Alumni hope to get Granite High School campus on National Register of Historic Places

SALT LAKE CITY -- Granite High School is down to its final couple of months before it is demolished later this summer.

It appears it's too late to save the buildings, but one local group of alumni are still hoping they can preserve its memory.

Dora Lyn Goins can't believe it's been 52 years since she walked the halls of the old Granite High School.

"This school meant so much," said Goins, who graduated in 1965.

She remembers the exact window she looked out while daydreaming in English class.

"There was a teacher named Mr. Evans, he threatened us back in '65 if we didn't go to college then he would come and haunt us," Goins said.

However, her greatest memory came on the bleachers of the football field.

"Oh, I fell in love with Ralph Young, he was my first boyfriend," Goins said.

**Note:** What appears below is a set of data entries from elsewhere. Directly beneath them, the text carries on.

(** The seven leaves of the block hash. *)
Definition package_leaves (h : Header) : outcome (list bytes) :=
  c ← mustBytes (AString (ChainID h));
  v ← mustBytes (AInt64 (hdView h));
  r ← mustBytes (AInt32 (hdRound h));
  t ← mustBytes (ATime (hdTime h));
  Ret [c; v; r; t; LastAggSigRoot h; CommitCertificateRoot h].
Definition block_leaves (h : Header) : outcome (list bytes) :=
  ls ← package_leaves h;
  packageHash ← HashFromByteSlices ls;
  Ret [packageHash; HashPointer h; PrepareRoot h; OutputTxsRoot h; CommitIntentionRoot h;
       CommitTxsListRoot h; StateRoot h].

Definition with_hash (block : Block) (hash : bytes) (proofs : list MerkleProof) : Block :=
  let h := bHeader block in
  {| bHeader := {| HashPointer := HashPointer h; ChainID := ChainID h; hdView := hdView h;
       hdRound := hdRound h; hdTime := hdTime h; PrepareRoot := PrepareRoot h;
       CrossShardRoot := CrossShardRoot h; OutputTxsRoot := OutputTxsRoot h;
       LastAggSigRoot := LastAggSigRoot h; CommitIntentionRoot := CommitIntentionRoot h;
       CommitCertificateRoot := CommitCertificateRoot h; CommitTxsListRoot := CommitTxsListRoot h;
       StateRoot := StateRoot h; hd_hash := hash; mkproof := proofs |};
     PTXS := PTXS block; CrossShardTxs := CrossShardTxs block; OPT := OPT block;
     AggSigVote := AggSigVote block; CI := CI block; CC := CC block; CTXS := CTXS block;
     CTXSProof := CTXSProof block |}.

Definition calBlockHashAndProof (block : Block) : outcome Block :=
  block ← fillInHeader block;
  leaves ← block_leaves (bHeader block);
  '(hash, proofs) ← ProofsFromByteSlices leaves;
  Ret (with_hash block hash proofs).

Definition Block_Hash (block : Block) : outcome (Block * bytes) :=
  block ← (if zlen (hd_hash (bHeader block)) =? 0 then calBlockHashAndProof block else Ret block);
  Ret (block, hd_hash (bHeader block)).

Definition ProofOfIndex (block : Block) (i : Z) : outcome (Block * option MerkleProof) :=
  block ← (if zlen (mkproof (bHeader block)) =? 0 then calBlockHashAndProof block else Ret block);
  if (0 <=? i) && (i <? zlen (mkproof (bHeader block)))
  then p ← idx (mkproof (bHeader block)) i; Ret (block, Some p)
  else Ret (block, None).
Definition GetHeaderProof (block : Block) := ProofOfIndex block 1.
Definition GetOutputTxsProof (block : Block) := ProofOfIndex block 3.
Definition GetCommitIntentionProof (block : Block) := ProofOfIndex block 4.

Definition GetOutputTxsProofOf (block : Block) (index : Z) : outcome (Block * OutputTxsProof) :=
  '(block, bp) ← GetOutputTxsProof block;
  '(_, proofs) ← ProofsFromByteSlices (OPT block);
  op ← idx proofs index;
  Ret (block, {| BlockProof := bp; OPTProof := Some op |}).

Definition Header_ToProto (h : Header) : PHeader :=
  {| phHashPointer := HashPointer h; phChainID := ChainID h; phView := hdView h;
     phRound := hdRound h; phTime := Some (ThirdPartyProtoTime (hdTime h));
     phPrepareRoot := PrepareRoot h; phOutputTxsRoot := OutputTxsRoot h;
     phLastAggSigRoot := LastAggSigRoot h; phCommitIntentionRoot := CommitIntentionRoot h;
     phCommitCertificateRoot := CommitCertificateRoot h; phCommitTxsRoot := CommitTxsListRoot h;
     phStateRoot := StateRoot h |}.
Definition NewHeaderFromProto (h : PHeader) : Header :=
  {| HashPointer := phHashPointer h; ChainID := phChainID h; hdView := phView h;
     hdRound := phRound h; hdTime := ThirdPartyUnmarshalTime (phTime h);
     PrepareRoot := phPrepareRoot h; CrossShardRoot := []; OutputTxsRoot := phOutputTxsRoot h;
     LastAggSigRoot := phLastAggSigRoot h; CommitIntentionRoot := phCommitIntentionRoot h;
     CommitCertificateRoot := phCommitCertificateRoot h; CommitTxsListRoot := phCommitTxsRoot h;
     StateRoot := phStateRoot h; hd_hash := []; mkproof := [] |}.

(** A nil entry of a repeated message field is written as an empty message. *)
Definition otp_message (p : option POutputTxsProof) : POutputTxsProof :=
  default {| pBlockProof := None; pOPTProof := None |} p.

Definition Block_ToProto (block : Block) : outcome (Block * PBlock) :=
  block ← fillInHeader block;
  proofs ← mapM_out OTP_ToProto (CTXSProof block);
  cc ← CC_ToProto (CC block);
  Ret (block,
    {| pbHeader := Some (Header_ToProto (bHeader block));
       pbPrepareTxs := Some (Txs_ToProto (PTXS block));
       pbCrossShardTxs := Some (Txs_ToProto (CrossShardTxs block));
       pbOPT := OPT block; pbAggSigVote := Agg_ToProto <$> AggSigVote block;
       pbCI := CI_ToProto (CI block); pbCC := Some cc; pbCTXS := map Txs_ToProto (CTXS block);
       pbCTXSProof := map otp_message proofs |}).
Definition Block_ProtoBytes (block : Block) : outcome (Block * bytes) :=
  '(block, p) ← Block_ToProto block; bz ← MustProtoBytes p; Ret (block, bz).

Definition NewBlockFromProto (block : PBlock) : outcome Block :=
  commitTxsProof ← mapM_out (λ p, NewOutputTxsProofFromProto (Some p)) (pbCTXSProof block);
  header ← deref (pbHeader block);
  agg ← NewAggregatedVoteFromProto (pbAggSigVote block);
  ci ← NewCommitIntentionFromProto (pbCI block);
  cc ← NewCommitCertificateFromProto (pbCC block);
  Ret {| bHeader := NewHeaderFromProto header; PTXS := NewTxsFromProto (pbPrepareTxs block);
         CrossShardTxs := NewTxsFromProto (pbCrossShardTxs block); OPT := pbOPT block;
         AggSigVote := agg; CI := ci; CC := cc;
         CTXS := map (λ t, NewTxsFromProto (Some t)) (pbCTXS block);
         CTXSProof := commitTxsProof |}.
Definition NewBlockFromBytes (bz : bytes) : outcome (option Block) :=
  match unmarshal bz with
  | None => Ret None
  | Some p => b ← NewBlockFromProto p; Ret (Some b)
  end.

Inductive block_error :=
| ErrIntentionCount | ErrIntentionVote | ErrCertificateCount | ErrCertificateVote
| ErrCertificate (i : Z) (e : proof_error) | ErrCTXSCount | ErrCTXSProof (e : otp_error).

(** The loops of [ValidateBasic], each from index [i] on. *)
Fixpoint check_intentions (i : Z) (intentions : list bytes) (votes : list AggregatedVote)
    : outcome (option block_error) :=
  match votes with
  | [] => Ret None
  | vote :: votes' =>
      h1 ← idx intentions i;
      if negb (bytes_Equal h1 (GetLastHashOfAggVote vote)) then Ret (Some ErrIntentionVote)
      else check_intentions (i + 1) intentions votes'
  end.
Fixpoint check_certificates (i : Z) (votes : list AggregatedVote) (cc : CommitCertificate)
    : outcome (option block_error) :=
  match cc with
  | [] => Ret None
  | core :: cc' =>
      vote ← idx votes i;
      if negb (bytes_Equal (coreHash core) (GetLastHashOfAggVote vote)) then Ret (Some ErrCertificateVote)
      else check_certificates (i + 1) votes cc'
  end.
Fixpoint check_ctxs (i : Z) (b : Block) (intentions : list bytes) (errs : list bool)
    : outcome (option block_error) :=
  match intentions with
  | [] => Ret None
  | _ :: intentions' =>
      bad ← idx errs i;
      if bad : bool then check_ctxs (i + 1) b intentions' errs
      else
        proof ← idx (CTXSProof b) i;
        ci ← deref (CI b);
        vote ← idx (AggregatedSignatures ci) i;
        txs ← idx (CTXS b) i;
        err ← OTP_Verify proof (GetLastHashOfAggVote vote) txs;
        match err with
        | Some e => Ret (Some (ErrCTXSProof e))
        | None => check_ctxs (i + 1) b intentions' errs
        end
  end.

It's moments like these that have caused a movement among generations of Granite High School teachers and alumni. The goal is to get the entire campus, which dates back to 1890, recognized on the National Register of Historic Places.

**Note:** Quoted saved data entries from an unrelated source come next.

(* ===== verification/BlockProofs.v ===== *)
(** * What a block hash commits to

    Theorems about [UrdTypes]: the fields and transactions the block hash
    binds, those it does not, and the header fields a block keeps through the
    network. *)

From stdpp Require Import base list gmap strings numbers.
From Stdlib Require Import ZArith Lia.
From S2P Require Import Prelude Convert BitVector Hash Merkle MerkleProofs MerkleGen Wire Signer HotStuff UrdTypes.

(** The values a header field of the code's types can hold. *)
Definition header_wf (h : Header) : Prop :=
  - 2 ^ 63 ≤ hdView h < 2 ^ 63 ∧ - 2 ^ 31 ≤ hdRound h < 2 ^ 31 ∧
  - 2 ^ 63 ≤ unix (hdTime h) < 2 ^ 63 ∧ 0 ≤ nsec (hdTime h) < 10 ^ 9.

Section BlockProofs.
Context {H : HashFn} {W : UrdWire}.

(** ** Filling in the header *)

(** The header fields the hash covers, after [fillInHeader]. *)
Record Committed := {
  cHashPointer : bytes; cChainID : string; cView : Z; cRound : Z; cTime : GoTime;
  cPrepareRoot : bytes; cOutputTxsRoot : bytes; cLastAggSigRoot : bytes;
  cCommitIntentionRoot : bytes; cCommitCertificateRoot : bytes; cCommitTxsListRoot : bytes;
  cStateRoot : bytes
}.
Definition committed (h : Header) : Committed :=
  {| cHashPointer := HashPointer h; cChainID := ChainID h; cView := hdView h; cRound := hdRound h;
     cTime := hdTime h; cPrepareRoot := PrepareRoot h; cOutputTxsRoot := OutputTxsRoot h;
     cLastAggSigRoot := LastAggSigRoot h; cCommitIntentionRoot := CommitIntentionRoot h;
     cCommitCertificateRoot := CommitCertificateRoot h; cCommitTxsListRoot := CommitTxsListRoot h;
     cStateRoot := StateRoot h |}.

Lemma fill_empty root (p : bool) m r : root = [] → p = true → fill root p m = Ret r → m = Ret r.
Proof. by intros -> ->. Qed.
Lemma fill_kept root p m : root ≠ [] → fill root p m = Ret root.
Proof.
  intros Hr. unfold fill. destruct (Z.eqb_spec (zlen root) 0) as [E|]; [|done].
  by apply zlen_nil_inv in E.
Qed.

(** What [fillInHeader] leaves and what it computes. *)
Record filled (b b' : Block) : Prop := {
  fl_pointer : HashPointer (bHeader b') = HashPointer (bHeader b);
  fl_chain : ChainID (bHeader b') = ChainID (bHeader b);
  fl_view : hdView (bHeader b') = hdView (bHeader b);
  fl_round : hdRound (bHeader b') = hdRound (bHeader b);
  fl_time : hdTime (bHeader b') = hdTime (bHeader b);
  fl_state : StateRoot (bHeader b') = StateRoot (bHeader b);
  fl_hash : hd_hash (bHeader b') = hd_hash (bHeader b);
  fl_proofs : mkproof (bHeader b') = mkproof (bHeader b);
  fl_ptxs : PTXS b' = PTXS b;
  fl_cross : CrossShardTxs b' = CrossShardTxs b;
  fl_opt : OPT b' = OPT b;
  fl_agg : AggSigVote b' = AggSigVote b;
  fl_cc : CC b' = CC b;
  fl_ctxs : CTXS b' = CTXS b;
  fl_ctxsproof : CTXSProof b' = CTXSProof b;
  fl_prepare : fill (PrepareRoot (bHeader b)) (bool_decide (is_Some (PTXS b))) (Txs_Hash (PTXS b))
    = Ret (PrepareRoot (bHeader b'));
  fl_output : fill (OutputTxsRoot (bHeader b)) true (HashFromByteSlices (OPT b))
    = Ret (OutputTxsRoot (bHeader b'));
  fl_ctxsroot : fill (CommitTxsListRoot (bHeader b)) true (commit_txs_root (CTXS b) (CTXSProof b))
    = Ret (CommitTxsListRoot (bHeader b'));
  fl_ccroot : fill (CommitCertificateRoot (bHeader b)) true (CC_Hash (CC b))
    = Ret (CommitCertificateRoot (bHeader b'));
  fl_lastagg : fill (LastAggSigRoot (bHeader b)) (bool_decide (is_Some (AggSigVote b)))
      (v ← deref (AggSigVote b); Agg_Hash v) = Ret (LastAggSigRoot (bHeader b'));
  fl_ci : match CI b with
    | Some ci => if zlen (CommitIntentionRoot (bHeader b)) =? 0
        then ∃ ci', CI_Hash ci = Ret (ci', CommitIntentionRoot (bHeader b')) ∧ CI b' = Some ci'
        else CI b' = Some ci ∧ CommitIntentionRoot (bHeader b') = CommitIntentionRoot (bHeader b)
    | None => CI b' = None ∧ CommitIntentionRoot (bHeader b') = CommitIntentionRoot (bHeader b)
    end
}.

Lemma fillInHeader_filled b b' : fillInHeader b = Ret b' → filled b b'.
Proof.
  unfold fillInHeader. intros E. do 4 bind_inv E.
  bind_inv E. destruct x3 as [ci ciRoot]. do 2 bind_inv E. injection E as <-.
  constructor; try done. cbn [bHeader CI CommitIntentionRoot].
  destruct (CI b) as [c|]; [|by injection Hx3 as <- <-].
  case_match; [|by injection Hx3 as <- <-].
  destruct (CI_Hash c) as [[c' r]|]; [|done]. injection Hx3 as <- <-. by exists c'.
Qed.

(** ** The hash of a block *)

Lemma Block_Hash_inv b b' hash : hd_hash (bHeader b) = [] → Block_Hash b = Ret (b', hash) →
  ∃ bf leaves proofs, filled b bf ∧ block_leaves (bHeader bf) = Ret leaves ∧
    ProofsFromByteSlices leaves = Ret (hash, proofs) ∧ HashFromByteSlices leaves = Ret hash ∧
    b' = with_hash bf hash proofs.
Proof.
  unfold Block_Hash, calBlockHashAndProof. intros -> E. change (zlen (@nil Z) =? 0) with true in E. cbv iota in E.
  destruct (fillInHeader b) as [bf|] eqn:Ef; [|done]. cbn [mbind outcome_bind] in E.
  destruct (block_leaves (bHeader bf)) as [leaves|] eqn:El; [|done]. cbn [mbind outcome_bind] in E.
  destruct (proofs_spec leaves) as (root & proofs & Ep & Eh & _).
  rewrite Ep in E. cbn [mbind outcome_bind with_hash bHeader hd_hash] in E. injection E as <- <-.
  exists bf, leaves, proofs. split; [by apply fillInHeader_filled|done].
Qed.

"Why would anybody object to recognizing its place in history? That would at least help people feel a little bit better about letting go," said Kristine Dobson, a former teacher.

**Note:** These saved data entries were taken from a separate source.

Lemma exec_txs_total_witness : ∃ st' receipts,
  exec_txs (λ _, EmptyString) bank1 [[]; [1; 2; 3]; [6; 0; 0; 0; 9]] empty_bank = Ret (st', inl receipts) ∧
  length receipts = 3%nat.
Proof.
  destruct (exec_txs_total (λ _, EmptyString) range1 bank1 [[]; [1; 2; 3]; [6; 0; 0; 0; 9]]
    empty_bank range1_wf own1 empty_wf) as (st' & rc & states & E & Hl & _).
  exists st', rc. split; [exact E|exact Hl].
Defined.

Lemma preExecution_short_tx_panics_witness : preExecution bank1 [[1; 2]; []] empty_bank = Panic.
Proof. apply preExecution_short_tx_panics. reflexivity. Defined.

Lemma search_key_shard_order_witness :
  search_trees (KeyRangeTrees bank1) "nick" = search_trees [("s2", range2); ("s1", range1)] "nick".
Proof.
  apply search_key_shard_order.
  - repeat constructor; (apply range1_wf || apply range2_wf).
  - apply Permutation_swap.
  - intros t1 t2 H1 H2 M1 M2. set_unfold in H1. set_unfold in H2.
    destruct H1 as [->|[->|[]]], H2 as [->|[->|[]]]; vm_compute in M1, M2; done.
Defined.

(** *** A cross-shard transfer from alice (shard s1) to nick (shard s2) *)

Definition cross_tx : TransferTx := NewTransferTx ["alice"] [700] ["nick"] [700] ["s1"; "s2"] (0, 0).
Definition cross_raw : bytes := match TransferBytes cross_tx with Ret bz => bz | Panic => [] end.

(** Shard s1 after pre-execution, with the relay transactions for both. *)
Definition pre_state : bst (gmap bytes bytes) * list (list bytes) :=
  match preExecution bank1 [cross_raw] empty_bank with
  | Ret (st, inl l) => (st, l)
  | _ => (empty_bank, [])
  end.
Definition first_tx (l : list (list bytes)) : bytes := match l with (x :: _) :: _ => x | _ => [] end.
Definition relay1 : bytes := first_tx (snd pre_state).

(** After the first relay, the one of shard s1 itself. *)
Definition first_relay : bst (gmap bytes bytes) * (unit + bank_error) :=
  match executeRelay bank1 relay1 "s1" (fst pre_state) with
  | Ret r => r
  | Panic => (empty_bank, inl tt)
  end.

Definition read_state : bst (gmap bytes bytes) :=
  match AppDB_Get (own_range bank1) "alice" empty_bank with Ret (st, _) => st | Panic => empty_bank end.
Definition lock_state : bst (gmap bytes bytes) :=
  match lockTransfer bank1 cross_tx cross_raw read_state with Ret (st, _) => st | Panic => empty_bank end.

Lemma read_wf : bank_wf (bstore read_state).
Proof.
  destruct (AppDB_Get_in range1 range1_wf empty_bank "alice" eq_refl empty_wf) as (st' & E & Hwf & _).
  unfold read_state. rewrite own1, E. done.
Qed.

Lemma lock_ok : lockTransfer bank1 cross_tx cross_raw read_state = Ret (lock_state, inl tt).
Proof.
  assert (match lockTransfer bank1 cross_tx cross_raw read_state with
          | Ret (_, inl _) => true | _ => false end = true) as Hm by (vm_compute; reflexivity).
  unfold lock_state. destruct (lockTransfer _ _ _ _) as [[st [[]|]]|]; done.
Qed.

Lemma lockTransfer_locks_witness :
  locked (bstore lock_state) "alice" = WLockedIdentifier ∧
  balance (bstore lock_state) "alice" = balance (bstore read_state) "alice".
Proof.
  pose proof (lockTransfer_locks range1 bank1 cross_tx cross_raw read_state lock_state
    range1_wf own1 read_wf lock_ok) as (_ & Hb & _ & _ & Hl).
  split; [|apply Hb].
  refine (proj1 (Hl "alice" _ eq_refl _)); [left|].
  eexists. split; [vm_compute; reflexivity|discriminate].
Defined.

Definition demo_set : RelayTransferTxSet :=
  {| sShards := ["s1"; "s2"]; sDatas := [None; None]; sRawTx := [1] |}.

Lemma relay_set_always_finished_witness : ∃ m'',
  insertBankDataToRelayTxSet (Some empty_data) "s1" (no_nil demo_set) = Ret m'' ∧
  isRelayTransferTxSetFinish demo_set = false ∧ isRelayTransferTxSetFinish m'' = true.
Proof.
  eexists. split; [vm_compute; reflexivity|]. split; [reflexivity|].
  eapply (relay_set_always_finished demo_set _ "s1" empty_data (no_nil demo_set));
    [reflexivity| |vm_compute; reflexivity].
  vm_compute. reflexivity.
Defined.

(** Pre-execution locks alice; the first relay, from her own shard, unlocks
    her and gives up because nick's value is missing, although nothing has
    been received from shard s2. *)
Theorem first_relay_unlocks :
  locked (bstore (fst pre_state)) "alice" = WLockedIdentifier ∧
  snd first_relay = inr ErrKeyNotExist ∧
  account (bstore (fst first_relay)) "alice" = (initBalance, FreeIdentifier).
Proof. by vm_compute. Qed.

End Demo.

In April, the group's application was approved by the Utah State Historic Preservation Office.

"Architecturally some of the buildings are significant, historically they are significant for the education," said Roger Roper, of the Utah State Historic Preservation Office.

Now it's on to Washington D.C. where the National Park Service will make the final decision. However, no matter what, it won't be enough to stop the developer, Wasatch Properties, from tearing down the school and replacing it with homes and businesses.

"It will not protect it from being demolished because the National Register is just about recognizing the history, and it's a tool for encouraging preservation but there are no strings attached," Roper said.

There are some people who are still holding out hope that they can save the school. If it ends up on the National Register, that would create about $4.5 million in tax credits for restoration. It would be up to the developer if they would want to go in that direction.